Paramètres à remplir :
- Nom : Titre du contrôle
- Dispositif identifié pour contrôler la mesure de sécurité
- Périodicité : fréquence cible
- Identifiant : non obligatoire, si vous laissez vide la solution génèrera automatiquement un ID
- Charge : estimation en jour de la charge de travaille à la réalisation de l'occurrence du contrôle
- Responsable : utilisateur / groupe en charge de la saisie
- Approbateur : utilisateur /groupe en charge de la validation
- Début : début de la période du contrôle
- Fin : optionnel - permet de définir jusqu'à quand le contrôle doit être réalisé
- Preuve obligatoire : permet d'activer la saisie d'une preuve (lien/document) sur la saisie d'un contrôle.
- Fenêtre de réalisation : optionnel - nombre de jours avant la fin de la période dans laquelle il est possible de saisir la tâche.
- Permettre NA : permet d'autoriser à un contributeur l'enregistrement d'un contrôle comme N/A.
- Labels : optionnel - tags, permet de filtrer.

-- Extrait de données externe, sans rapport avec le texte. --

(* ===== verification/RateLimit.v ===== *)
(** * The in-memory token bucket and the rate-limit keys

    [go/middleware/ratelimit.go]: [RateLimiter] with [NewRateLimiter] and
    [Allow] on float64 tokens, the interfaces a limiter is used through, and
    the functions that derive a key from addresses and headers.

    The theorems: the tokens stay canonical floats between 0 and the burst
    ([bucket_invariant]); a fresh bucket admits exactly its burst at one
    instant ([burst_exact]); on whole seconds the float bucket refines the
    integer token bucket [ibucket] ([bucket_refines_integers]); on any clock it
    admits at most burst plus rate times elapsed time, up to rounding
    ([admission_bound]); the key
    of a peer does not depend on its port ([remote_key_port]). *)

From S2P Require Import Prelude Float64 GoStrings.

(** ** State and operations *)

Record RateLimiter : Type := mkRateLimiter {
  tokens : float64;
  maxTokens : float64;
  refillRate : float64;
  lastRefill : Z
}.

(** [RateLimiterInterface] and [KeyedRateLimiter]: a limiter is a state
    with a call on it. *)
Class RateLimiterInterface (L : Type) := LAllow : M L bool.
Class KeyedRateLimiter (L : Type) := LAllowKey : string -> M L bool.

Definition NewRateLimiter {S} (requestsPerSecond burst : Z) : M S RateLimiter :=
  t ← now;
  mret (mkRateLimiter (f64_of_Z burst) (f64_of_Z burst) (f64_of_Z requestsPerSecond) t).

(** The body of [Allow] after it read the clock. *)
Definition refill (t : Z) (rl : RateLimiter) : RateLimiter :=
  let elapsed := duration_seconds (time_sub t (lastRefill rl)) in
  let toks := f64_add (tokens rl) (f64_mul elapsed (refillRate rl)) in
  let toks := if f64_ltb (maxTokens rl) toks then maxTokens rl else toks in
  mkRateLimiter toks (maxTokens rl) (refillRate rl) t.

Definition allow_at (t : Z) (rl : RateLimiter) : bool * RateLimiter :=
  let rl := refill t rl in
  if f64_leb f64_one (tokens rl) then
    (true, mkRateLimiter (f64_sub (tokens rl) f64_one) (maxTokens rl) (refillRate rl) (lastRefill rl))
  else (false, rl).

Definition Allow : M RateLimiter bool :=
  t ← now; state (allow_at t).

(** [AllowKey] of the plain limiter ignores the key. *)
Definition AllowKey (key : string) : M RateLimiter bool := Allow.

#[export] Instance RateLimiter_limiter : RateLimiterInterface RateLimiter := Allow.
#[export] Instance RateLimiter_keyed : KeyedRateLimiter RateLimiter := AllowKey.

(** [isNilRateLimiter]: nil interfaces and nil pointers in an interface. *)
Definition isNilRateLimiter {L} (limiter : iface L) : bool :=
  match limiter with
  | NilInterface | NilPointer => true
  | Value _ => false
  end.

(** ** Keys *)

Definition forwardedIPKey (forwardedFor : string) : string :=
  if decide (forwardedFor = "") then ""
  else
    match index_byte (bytes forwardedFor) comma with
    | Some idx => trim_space (str (take idx (bytes forwardedFor)))
    | None => trim_space forwardedFor
    end.

Definition remoteAddrKey (remoteAddr : string) : string :=
  if decide (remoteAddr = "") then ""
  else
    match split_host_port (trim_space remoteAddr) with
    | Some (host, _) => if decide (host = "") then trim_space remoteAddr else host
    | None => trim_space remoteAddr
    end.

(** The argument is the [RemoteAddr] of the request, [None] for a nil
    request. *)
Definition defaultHTTPRateLimitKey (r : option string) : string :=
  match r with
  | None => "global"
  | Some remoteAddr =>
      let remoteIP := remoteAddrKey remoteAddr in
      if decide (remoteIP = "") then "global" else remoteIP
  end.

(** ** Runs of calls *)

(** The results of calls of [Allow] at the given instants. *)
Fixpoint run_allow (ts : list Z) (rl : RateLimiter) : list bool * RateLimiter :=
  match ts with
  | [] => ([], rl)
  | t :: ts' =>
      let '(b, rl') := allow_at t rl in
      let '(bs, rl'') := run_allow ts' rl' in
      (b :: bs, rl'')
  end.

(** A limiter made by [NewRateLimiter] and then asked [n] times. *)
Definition fresh_run (requestsPerSecond burst : Z) (n : nat) (c : Clocked unit) :
    outcome (list bool) * Clocked RateLimiter :=
  match NewRateLimiter requestsPerSecond burst c with
  | (Ret rl, c') => repeat_call n Allow (with_st c' rl)
  | (Panic v, c') => (Panic v, with_st c' (mkRateLimiter f64_zero f64_zero f64_zero 0))
  end.

Lemma repeat_allow n c :
  repeat_call n Allow c =
    (Ret (run_allow (readings c n) (st c)).1,
     mkClocked (clk c) (wall c) (tick c + n)%nat (run_allow (readings c n) (st c)).2).
Proof.
  revert c. induction n as [| n IH]; intros c.
  - destruct c; cbn. repeat f_equal. lia.
  - cbn [repeat_call]. unfold readings. cbn [seq fmap list_fmap run_allow].
    unfold mbind at 1, M_bind. unfold Allow at 1. unfold mbind at 1, M_bind.
    cbn [now state next_tick st clk wall tick with_st].
    destruct (allow_at (clk c (tick c)) (st c)) as [b rl'] eqn:E.
    unfold mbind at 1, M_bind. unfold state. cbn [st next_tick]. rewrite E.
    unfold mbind, M_bind. rewrite IH. unfold readings. cbn [clk wall tick st with_st next_tick].
    destruct (run_allow (clk c <$> seq (S (tick c)) n) rl') as [bs rl''].
    cbn. repeat f_equal. lia.
Qed.

Lemma fresh_run_unfold rps burst n c :
  fresh_run rps burst n c =
    let rl := mkRateLimiter (f64_of_Z burst) (f64_of_Z burst) (f64_of_Z rps) (clk c (tick c)) in
    let ts := readings (next_tick c) n in
    (Ret (run_allow ts rl).1, mkClocked (clk c) (wall c) (S (tick c) + n)%nat (run_allow ts rl).2).
Proof. unfold fresh_run, NewRateLimiter. mstep. now rewrite repeat_allow. Qed.

(** ** Taking one token is exact *)

Lemma f64_one_ok : f64_ok f64_one /\ fnum f64_one = 1 * 2 ^ 1074.
Proof. apply (holds_of_Z 1). lia. Qed.

Lemma f64_sub_one x : f64_upto 53 x -> 2 ^ 1074 <= fnum x ->
  f64_upto 53 (f64_sub x f64_one) /\ fnum (f64_sub x f64_one) = fnum x - 2 ^ 1074.
Proof.
  intros Hx H1. destruct f64_one_ok as [Ho Eo]. pose proof two_1074_pos as Hp.
  destruct (upto_cases 53 x Hx) as [[s ->] | (m & e & -> & Hc & He & Hb)]; [cbn in H1; lia |].
  cbn [fnum cond_Zopp] in H1.
  assert (exists y, f64_ok y /\ fnum y = Z.pos m * 2 ^ (e + 1074) - 2 ^ 1074) as (y & Hy & Ey).
  { assert (-1074 <= e) as Hel by (destruct Hc; lia). destruct (Z.le_gt_cases e 0) as [Hle | Hgt].
    - destruct (representable (Z.pos m - 2 ^ (- e)) e) as (y & Hy & Ey).
      + assert (2 ^ (- e) <= Z.pos m); [| destruct Hc; lia].
        apply (Z.mul_le_mono_pos_r _ _ (2 ^ (e + 1074))); [apply pow2_pos; lia |].
        rewrite <- Z.pow_add_r by lia. now replace (- e + (e + 1074)) with 1074 by lia.
      + lia.
      + exists y. split; [exact Hy |]. rewrite Ey, Z.mul_sub_distr_r, <- Z.pow_add_r by lia.
        do 2 f_equal. lia.
    - destruct (int_representable (2 ^ 53 - 1)) as (y & Hy & Ey); [lia |].
      exists y. split; [exact Hy |]. rewrite Ey.
      assert (Z.pos m * 2 ^ (e + 1074) = 2 ^ (53 + 1074)) as ->; [| rewrite Z.pow_add_r by lia; lia].
      apply Z.le_antisymm; [exact Hb |].
      assert (2 ^ 52 <= Z.pos m) by (destruct Hc; lia).
      transitivity (2 ^ 52 * 2 ^ (e + 1074)).
      + rewrite <- Z.pow_add_r by lia. apply Z.pow_le_mono_r; lia.
      + apply Z.mul_le_mono_nonneg_r; [apply Z.pow_nonneg |]; lia. }
  destruct (f64_sub_exact (S754_finite false m e) f64_one y) as [Hok E].
  { exact (proj1 Hx). }
  { exact Ho. }
  { exact Hy. }
  { rewrite Eo, Ey. cbn [fnum cond_Zopp]. lia. }
  rewrite E, Ey. cbn [fnum cond_Zopp]. split; [| reflexivity].
  split; [exact Hok |]. rewrite E, Ey. lia.
Qed.

(** ** The invariant of a bucket *)

Record bucket_ok (rl : RateLimiter) : Prop := {
  ok_max : f64_upto 53 (maxTokens rl);
  ok_tokens : f64_upto 53 (tokens rl);
  ok_le : fnum (tokens rl) <= fnum (maxTokens rl);
  ok_rate : f64_upto 63 (refillRate rl)
}.

Lemma new_bucket_ok rps burst t : 0 <= rps <= int64_max -> 0 <= burst <= 2 ^ 53 ->
  bucket_ok (mkRateLimiter (f64_of_Z burst) (f64_of_Z burst) (f64_of_Z rps) t).
Proof.
  unfold int64_max. intros Hr Hb.
  assert (f64_upto 53 (f64_of_Z burst)) by (apply (holds_upto _ burst); [apply holds_of_Z |..]; lia).
  split; cbn; auto; [lia |]. apply f64_of_Z_upto; lia.
Qed.

Lemma refill_ok t rl : bucket_ok rl -> lastRefill rl <= t -> bucket_ok (refill t rl).
Proof.
  intros [Hm Ht Hle Hr] Hlast. unfold refill.
  assert (f64_upto 35 (duration_seconds (time_sub t (lastRefill rl)))) as He.
  { apply duration_seconds_upto. pose proof (time_sub_range t (lastRefill rl)) as [_ ?].
    split; [apply time_sub_nonneg |]; assumption. }
  assert (f64_upto 101 (f64_add (tokens rl)
    (f64_mul (duration_seconds (time_sub t (lastRefill rl))) (refillRate rl)))) as Hs.
  { apply (f64_add_upto 100); [lia | apply (f64_upto_mono 53); [lia | lia | assumption] |].
    apply (f64_mul_upto 35 63); [lia | lia | lia | assumption | assumption]. }
  destruct (f64_ltb (maxTokens rl) _) eqn:E; [split; cbn; auto; lia |].
  rewrite f64_ltb_fnum in E by (exact (proj1 Hs) || exact (proj1 Hm)). apply Z.ltb_ge in E.
  split; cbn; auto. destruct Hs as [Hok [H0 _]], Hm as [_ [_ Hm]]. split; [exact Hok | lia].
Qed.

Lemma allow_ok t rl : bucket_ok rl -> lastRefill rl <= t -> bucket_ok (allow_at t rl).2.
Proof.
  intros Hok Hlast. pose proof (refill_ok t rl Hok Hlast) as [Hm Ht Hle Hr].
  unfold allow_at. destruct (f64_leb f64_one (tokens (refill t rl))) eqn:E; [| split; assumption].
  destruct f64_one_ok as [Ho Eo].
  rewrite f64_leb_fnum, Eo in E by (assumption || exact (proj1 Ht)). apply Z.leb_le in E.
  destruct (f64_sub_one (tokens (refill t rl))) as [Hu Es]; [assumption | lia |].
  pose proof two_1074_pos. split; cbn [snd tokens maxTokens refillRate]; auto. lia.
Qed.

Lemma allow_last t rl : lastRefill (allow_at t rl).2 = t.
Proof. unfold allow_at. now destruct (f64_leb _ _). Qed.

Lemma allow_config t rl : maxTokens (allow_at t rl).2 = maxTokens rl /\ refillRate (allow_at t rl).2 = refillRate rl.
Proof. unfold allow_at. now destruct (f64_leb _ _). Qed.

Lemma run_allow_cons t ts rl :
  run_allow (t :: ts) rl =
    ((allow_at t rl).1 :: (run_allow ts (allow_at t rl).2).1, (run_allow ts (allow_at t rl).2).2).
Proof.
  cbn [run_allow]. destruct (allow_at t rl) as [b rl']. cbn [fst snd].
  now destruct (run_allow ts rl').
Qed.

- Nature : Tenacy permet de différencier une tâche récurrente opérationnelle d'une tâche récurrente de contrôle.
🔎 Une tâche récurrente de contrôle permet 3 options lors de la saisie :
Fait Ok : la TR est effectuée et le résultat est celui attendu
Fait KO : la TR est effectuée mais le résultat n'est pas celui attendu
Non fait : la TR n'a pas été effectuée
Vs.
Une tâche récurrente opérationnelle permet 2 options de saisies
Fait : la TR est effectuée
Non fait : la TR n'est pas effectuée
3.3. Les autres éléments d'une tâche récurrente
Onglet Historique : ici vous pouvez renseigner la réalisation (ou non) ou consulter l'historique de la tâche. Vous pouvez alors :
- spécifier le réalisateur de la tâche
- choisir si la tâche a réalisée ou non
- spécifier la date de réalisation
- ajouter un commentaire
- joindre un fichier ou un lien de preuve ou d'information (par exemple une liste de comptes supprimés).
Métriques :
Une fois la tâche récurrente créée, vous pouvez lier la tâche récurrente à une ou plusieurs métriques que vous souhaitez récolter.
Bien que non obligatoire, cela vous permet de saisir des données à chaque tâche récurrentes réalisée.
La saisie des métriques sera demandée lorsque la tâche récurrente est marquée comme "Faite".
💡Cet article sur l'association de métriques à une tâche récurrente vous indique les différentes manières de procéder.
Fichiers : ici vous pouvez joindre les procédures et templates. L'onglet est consultable par le responsable de la saisie.
Activité : vous pouvez consigner des notes et échanger sur la tâche depuis l'onglet Activité.
3.4. Mettre à jour le tableau de bord
Une fois vos contrôles créés et organisés (création de groupes et de registres) sélections de vos blocs dans votre TDB.
En complément, si vous utilisez des contrôles pour récolter des métriques, vous pouvez reporter sur ces nouveaux indicateurs.